FIG. 3.

CsrA-hfq RNA footprint analysis. (A) hfq RNA was treated with RNase T₁ or RNase T₂ in the absence or presence of CsrA. The concentration of CsrA used is indicated at the top of each lane. Partial alkaline hydrolysis (OH) and RNase T₁ digestion (T₁) ladders, as well as control (C) lanes in the absence of RNase treatment, are shown. The RNase T₁ ladder was generated under denaturing conditions so that every G residue in the transcript could be visualized. Residues in which RNase cleavage was reduced (−) or enhanced (+) in the presence of CsrA are marked. The positions of the CsrA footprint (FP), the hfq SD sequence, and the translation initiation codon (AUG) are shown. Two RNA segments corresponding to RNA secondary structures (h1 and h2) that were previously identified are shown (41). Numbering at the left of each gel is from the start of hfq transcription. (B) Summary of the hfq footprint results (from panel A) and toeprint results (from Fig. 4, below). The composite CsrA footprint shows the residues in which cleavage was reduced (−) or enhanced (+) by the presence of bound CsrA. Residues corresponding to the CsrA-dependent and 30S ribosomal subunit (Rib) toeprints are marked with arrowheads. An additional 30S ribosomal subunit-dependent toeprint is marked (*).

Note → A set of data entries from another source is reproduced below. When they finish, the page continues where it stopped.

(** * Backup failure monitor and backup segment life cycle

    A shallow embedding of [BackupFailureMonitor.cc] (main loop, start,
    halt, serverIsUp) together with the segment state machine and the
    recovery filter that [BackupServer.h] declares.

    The monitor thread is a step machine over an explicit program counter;
    the replica manager, the log and the server tracker are interfaces,
    since the monitor only ever calls into them. *)

From Stdlib Require Import NArith Lia List Bool.
From stdpp Require Import base option list gmap.
Import ListNotations.

Set Default Proof Using "Type".

Module BackupFailureMonitor.

(** ** Identifiers and events *)

(** [ServerId] wraps a 64-bit id ([id.getId()] is printed with %lu);
    segment ids are [uint64_t]. *)
Definition ServerId := N.
Definition SegmentId := N.

(** A raw pointer that is only tested against NULL and compared. *)
Definition Ptr := N.

(** The kinds of membership change the tracker hands out.  The source tests
    [event != SERVER_CRASHED] only; the other two kinds are the ones the
    design names (server added, server removed). *)
Inductive ServerChangeEvent :=
  | SERVER_ADDED
  | SERVER_CRASHED
  | SERVER_REMOVED.

(** [ServerStatus::UP] is the only status the source names. *)
Inductive ServerStatus :=
  | UP
  | CRASHED
  | DOWN.

#[global] Instance ServerChangeEvent_eq_dec : EqDecision ServerChangeEvent.
Proof. solve_decision. Defined.

#[global] Instance ServerStatus_eq_dec : EqDecision ServerStatus.
Proof. solve_decision. Defined.

(** The two fields of [ServerDetails] the monitor reads. *)
Record ServerDetails := mkServerDetails {
  serverId : ServerId;
  status : ServerStatus
}.

(** ** Collaborators *)

(** What [tracker.getServerDetails(id)] can do: throw an [Exception],
    return NULL, or return a pointer to the details. *)
Inductive Lookup :=
  | LookupThrows
  | LookupNull
  | LookupFound (d : ServerDetails).

(** The server tracker, as the monitor uses it.  [getChange] fills its two
    out-parameters and returns true, or returns false and leaves them. *)
Class ServerTracker (T : Type) := {
  hasChanges : T -> bool;
  getChange : T -> option (ServerDetails * ServerChangeEvent) * T;
  getServerDetails : T -> ServerId -> Lookup
}.

(** A call into the replica manager or the log either returns, or throws;
    both leave a new state of the world behind. *)
Inductive Outcome (W A : Type) :=
  | Returns (w : W) (a : A)
  | Throws (w : W).
Arguments Returns {W A} w a.
Arguments Throws {W A} w.

(** The replica manager and the log share one state [W]: the log calls
    back into the replica manager.  [handleBackupFailure] returns a
    [Tub<uint64_t>]. *)
Class MasterSide (W : Type) := {
  isIdle : W -> bool;
  handleBackupFailure : ServerId -> W -> Outcome W (option SegmentId);
  allocateHeadIfStillOn : SegmentId -> W -> Outcome W unit;
  proceed : W -> Outcome W unit
}.

(** The calls the monitor makes, in the order it makes them. *)
Inductive Call :=
  | CallHandleBackupFailure (id : ServerId)
  | CallAllocateHeadIfStillOn (seg : SegmentId)
  | CallProceed.

#[global] Instance Call_eq_dec : EqDecision Call.
Proof. solve_decision. Defined.

Definition isFailureCall (c : Call) : bool :=
  match c with
  | CallHandleBackupFailure _ => true
  | _ => false
  end.

Definition isCrash (c : ServerDetails * ServerChangeEvent) : bool :=
  bool_decide (c.2 = SERVER_CRASHED).

Definition isRolloverCall (c : Call) : bool :=
  match c with
  | CallAllocateHeadIfStillOn _ => true
  | _ => false
  end.

(** Every call of [allocateHeadIfStillOn] in the trace comes right after a
    call of [handleBackupFailure]; [afterFailure] says whether the call
    before the trace was one. *)
Fixpoint rolloversFollowFailures (afterFailure : bool) (l : list Call)
  : bool :=
  match l with
  | [] => true
  | CallHandleBackupFailure _ :: rest => rolloversFollowFailures true rest
  | CallAllocateHeadIfStillOn _ :: rest =>
      afterFailure && rolloversFollowFailures false rest
  | CallProceed :: rest => rolloversFollowFailures false rest
  end.

(** ** The monitor *)

(** Where the monitor thread stands in [main]:
    - [AtWait]: holding the mutex, about to evaluate the condition of the
      inner [while] at the top of the outer loop;
    - [Blocked]: inside [changesOrExit.wait(lock)];
    - [AtDrain]: at the head of the loop that drains the tracker;
    - [Finished]: [main] returned;
    - [Failed]: an exception left [main] (logged and rethrown). *)
Inductive Pc :=
  | AtWait
  | Blocked
  | AtDrain
  | Finished
  | Failed.

#[global] Instance Pc_eq_dec : EqDecision Pc.
Proof. solve_decision. Defined.

Section Monitor.

Context {T W : Type} {HT : ServerTracker T} {HW : MasterSide W}.

(** The fields of [BackupFailureMonitor] ([thread] is a [Tub]: empty until
    [start] constructs it), the state of the master side it calls into, and
    the calls made so far. *)
Record State := mkState {
  replicaManager : option Ptr;
  log : option Ptr;
  running : bool;
  thread : option Pc;
  tracker : T;
  world : W;
  calls : list Call
}.

Definition set_thread (pc : option Pc) (s : State) : State :=
  mkState (replicaManager s) (log s) (running s) pc (tracker s) (world s)
          (calls s).

Definition set_tracker (t : T) (s : State) : State :=
  mkState (replicaManager s) (log s) (running s) (thread s) t (world s)
          (calls s).

Definition set_world (w : W) (s : State) : State :=
  mkState (replicaManager s) (log s) (running s) (thread s) (tracker s) w
          (calls s).

Definition record_call (c : Call) (s : State) : State :=
  mkState (replicaManager s) (log s) (running s) (thread s) (tracker s)
          (world s) (calls s ++ [c]).

Definition set_log_running (l : option Ptr) (r : bool) (s : State) : State :=
  mkState (replicaManager s) l r (thread s) (tracker s) (world s) (calls s).

(** The constructor: [log(NULL)], [running(false)], no thread. *)
Definition construct (rm : option Ptr) (t : T) (w : W) : State :=
  mkState rm None false None t w [].

(** [(!replicaManager || replicaManager->isIdle()) && !tracker.hasChanges()] *)
Definition nothing_to_do (s : State) : bool :=
  match replicaManager s with
  | None => true
  | Some _ => isIdle (world s)
  end && negb (hasChanges (tracker s)).

(** The body of [if (replicaManager) { ... }] for a crashed server [id],
    taken as one step of the thread: [log] is read as it stands when the
    step begins.  The thread holds no mutex here; [report_failure] and
    [roll_head] below are the two halves of this body, for when another
    thread runs between the call and the test of [log]. *)
Definition notify_failure (id : ServerId) (s : State) : State :=
  match replicaManager s with
  | None => s
  | Some _ =>
      let s1 := record_call (CallHandleBackupFailure id) s in
      match handleBackupFailure id (world s) with
      | Throws w1 => set_thread (Some Failed) (set_world w1 s1)
      | Returns w1 failedOpenSegment =>
          let s2 := set_world w1 s1 in
          match log s, failedOpenSegment with
          | Some _, Some seg =>
              let s3 := record_call (CallAllocateHeadIfStillOn seg) s2 in
              match allocateHeadIfStillOn seg w1 with
              | Throws w2 => set_thread (Some Failed) (set_world w2 s3)
              | Returns w2 _ => set_world w2 s3
              end
          | _, _ => s2
          end
      end
  end.

(** [if (replicaManager) replicaManager->proceed();] and back to the top of
    the outer loop. *)
Definition after_drain (s : State) : State :=
  match replicaManager s with
  | None => set_thread (Some AtWait) s
  | Some _ =>
      let s1 := record_call CallProceed s in
      match proceed (world s) with
      | Throws w1 => set_thread (Some Failed) (set_world w1 s1)
      | Returns w1 _ => set_thread (Some AtWait) (set_world w1 s1)
      end
  end.

(** One pass through the drain loop: take a change under the mutex; leave
    the loop when there is none, skip it unless it is a crash. *)
Definition drain_step (s : State) : State :=
  match getChange (tracker s) with
  | (None, t') => after_drain (set_tracker t' s)
  | (Some (server, event), t') =>
      let id := serverId server in
      if decide (event <> SERVER_CRASHED) then set_tracker t' s
      else notify_failure id (set_tracker t' s)
  end.

(** One evaluation of the wait loop's condition, mutex held. *)
Definition wait_step (s : State) : State :=
  if nothing_to_do s then
    if negb (running s) then set_thread (Some Finished) s
    else set_thread (Some Blocked) s
  else set_thread (Some AtDrain) s.

(** One step of the thread running [main]. A blocked, finished or failed
    thread, or one that was never constructed, does not move. *)
Definition main_step (s : State) : State :=
  match thread s with
  | Some AtWait => wait_step s
  | Some AtDrain => drain_step s
  | _ => s
  end.

Fixpoint run (n : nat) (s : State) : State :=
  match n with
  | O => s
  | S k => run k (main_step s)
  end.

(** [changesOrExit.notify_one()]: a thread inside [wait] re-evaluates the
    loop condition; otherwise the notification is lost. *)
Definition notify_one (s : State) : State :=
  match thread s with
  | Some Blocked => set_thread (Some AtWait) s
  | _ => s
  end.

Definition trackerChangesEnqueued (s : State) : State := notify_one s.

(** [start(log)]: [None] is the failed assertion. *)
Definition start (l : option Ptr) (s : State) : option State :=
  match log s with
  | Some l0 =>
      if decide (l = Some l0) then
        if running s then Some s
        else Some (set_thread (Some AtWait) (set_log_running l true s))
      else None
  | None =>
      if running s then Some s
      else Some (set_thread (Some AtWait) (set_log_running l true s))
  end.

(** [halt()] up to [lock.unlock()]: nothing when not running, else clear
    [log] and [running] and signal the condition. *)
Definition halt_request (s : State) : State :=
  if negb (running s) then s
  else notify_one (set_log_running None false s).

The positions of the hfq SD sequence and translation initiation codon (Met) are indicated. Inverted horizontal arrows identify the residues corresponding to h1, h2, and a short RNA hairpin containing a GNRA tetraloop. Vertical arrows identify a triple nucleotide substitution introduced into the CsrA binding site. Numbering is from the start of hfq transcription.